Ever since Gort clomped down those alien stairs in The Day The Earth Stood Still in 1951, cinemas have been overrun by robots – sometimes cute, but mostly evil and mostly intent on taking over the world.
And in the children's fantasy film Shorts, currently screening, Mr Black's Black Box also has a rather evil agenda.
But if you listen to US robotics scientist Professor Rodney Brooks, robots of the future are more likely to be dominatrix than dominating.
He says the scientific pursuit of socially-aware robots – ones that operate according to senses in almost human-like form, as opposed to industrial and military robots – has been sidetracked by the hot button (so to speak) topic of sex with machines.

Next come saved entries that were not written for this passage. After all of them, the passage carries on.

#[export] Instance BridgeKind_eq_dec : EqDecision BridgeKind.
Proof. solve_decision. Defined.

Inductive MgrError :=
  | PilotTunnelCapacityError (limit : Z)
  | BridgeConflict (message : string)
  | DatabaseError.

(** The clock, and whether the database refuses writes. *)
Record MgrEnv := mkMgrEnv { me_now : Z; me_dbFails : bool }.

Inductive MgrEffect :=
  | UpdateNodeStatus (node : Z) (online : bool)
  | UpdateNode (node lastSeen : Z) (agentVersion : option (option string))
  | LogDbFailure (node : Z)
  | Metric (name : string)
  | WarnSoftLimit (active : Z)
  | EmitTunnelUp (node : Z)
  | EmitTunnelDown (node : Z)
  | EmitProxyUp (node : Z)
  | EmitProxyDown (node : Z).

(** The arguments of a [registerTunnel] call that awaits its bridge. *)
Record Registration := mkRegistration {
  rg_node : Z; rg_version : option string; rg_confidential : bool;
}.

Section manager.
Context {B : Type} `{TB : TunnelBridge B}.

Record Mgr := mkMgr {
  mg_heap : gmap Ref B;
  mg_nextRef : Ref;
  mg_listener : gmap Ref (Z * BridgeKind);            (* the bridge's 'closed' listener *)
  mg_starting : gmap Ref Registration;            (* registrations awaiting start() *)
  mg_bridges : gmap Z Ref;            (* bridges *)
  mg_kinds : gmap Z BridgeKind;            (* bridgeKinds *)
  mg_confidential : gmap Z bool;            (* tunnelConfidential *)
  mg_softWarned : bool;
}.

(** Field updates. *)
Definition upd_mg_heap f st := mkMgr (f (mg_heap st)) (mg_nextRef st) (mg_listener st)
  (mg_starting st) (mg_bridges st) (mg_kinds st) (mg_confidential st) (mg_softWarned st).
Definition upd_mg_nextRef f st := mkMgr (mg_heap st) (f (mg_nextRef st)) (mg_listener st)
  (mg_starting st) (mg_bridges st) (mg_kinds st) (mg_confidential st) (mg_softWarned st).
Definition upd_mg_listener f st := mkMgr (mg_heap st) (mg_nextRef st) (f (mg_listener st))
  (mg_starting st) (mg_bridges st) (mg_kinds st) (mg_confidential st) (mg_softWarned st).
Definition upd_mg_starting f st := mkMgr (mg_heap st) (mg_nextRef st) (mg_listener st)
  (f (mg_starting st)) (mg_bridges st) (mg_kinds st) (mg_confidential st) (mg_softWarned st).
Definition upd_mg_bridges f st := mkMgr (mg_heap st) (mg_nextRef st) (mg_listener st)
  (mg_starting st) (f (mg_bridges st)) (mg_kinds st) (mg_confidential st) (mg_softWarned st).
Definition upd_mg_kinds f st := mkMgr (mg_heap st) (mg_nextRef st) (mg_listener st)
  (mg_starting st) (mg_bridges st) (f (mg_kinds st)) (mg_confidential st) (mg_softWarned st).
Definition upd_mg_confidential f st := mkMgr (mg_heap st) (mg_nextRef st) (mg_listener st)
  (mg_starting st) (mg_bridges st) (mg_kinds st) (f (mg_confidential st)) (mg_softWarned st).
Definition upd_mg_softWarned f st := mkMgr (mg_heap st) (mg_nextRef st) (mg_listener st)
  (mg_starting st) (mg_bridges st) (mg_kinds st) (mg_confidential st) (f (mg_softWarned st)).

Definition newManager : Mgr := mkMgr ∅ 1 ∅ ∅ ∅ ∅ ∅ false.

Abbreviation MM := (act Mgr MgrEffect).

(** ** Closing *)

Definition markPilotDown (env : MgrEnv) (node : Z) : MM unit :=
  if me_dbFails env then tell (LogDbFailure node)
  else tell (UpdateNodeStatus node false);; tell (UpdateNode node (me_now env) None).

(** The [once('closed')] listener that [registerTunnel] or
    [registerProxyBridge] installed on bridge [r]. *)
Definition onBridgeClosed (env : MgrEnv) (r : Ref) : MM unit :=
  st ← get;
  match mg_listener st !! r with
  | None => skip
  | Some (node, kind) =>
      modify (upd_mg_listener (delete r));;
      if bool_decide (mg_bridges st !! node = Some r) then
        modify (upd_mg_bridges (delete node));;
        modify (upd_mg_kinds (delete node));;
        match kind with
        | pilot =>
            modify (upd_mg_confidential (delete node));;
            markPilotDown env node;;
            tell (EmitTunnelDown node)
        | proxy => tell (EmitProxyDown node)
        end
      else skip
  end.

Australian-born Prof Brooks, former head of the Massachusetts Institute of Technology Computer Science and Artificial Intelligence Lab, said it was inevitable, and there was precedent, that such technology would be used for sexual purposes.
"Every technology that we've had, there has been a sexual driver of it," he said.
"I mean, that's certainly true of photographs in the 19th century; and home video players were really driven by sex; and of course the web has been a major source of sex.
"Yeah, there will be (sexbots) but it is not specific to robots per se."
Prof Brooks doesn't see the sexbots arriving any time soon.
"There are two versions of it, I suppose," he said.
"We accept that, yes, there will be robotic sex toys, remote presence sex where someone is controlling a robot and stuff.
"But there's also been some more outrageous stuff (predicted) – where people marry robots."
However not everyone thinks the idea of human-robot relations is so outrageous.
"At first, sex with robots might be considered geeky, but once you have a story like 'I had sex with a robot and it was great!' appear in a magazine like Cosmo, I'd expect many people to jump on the bandwagon," artificial intelligence researcher David Levy, who completed his PhD on the subject of human-robot relationships, told LiveScience.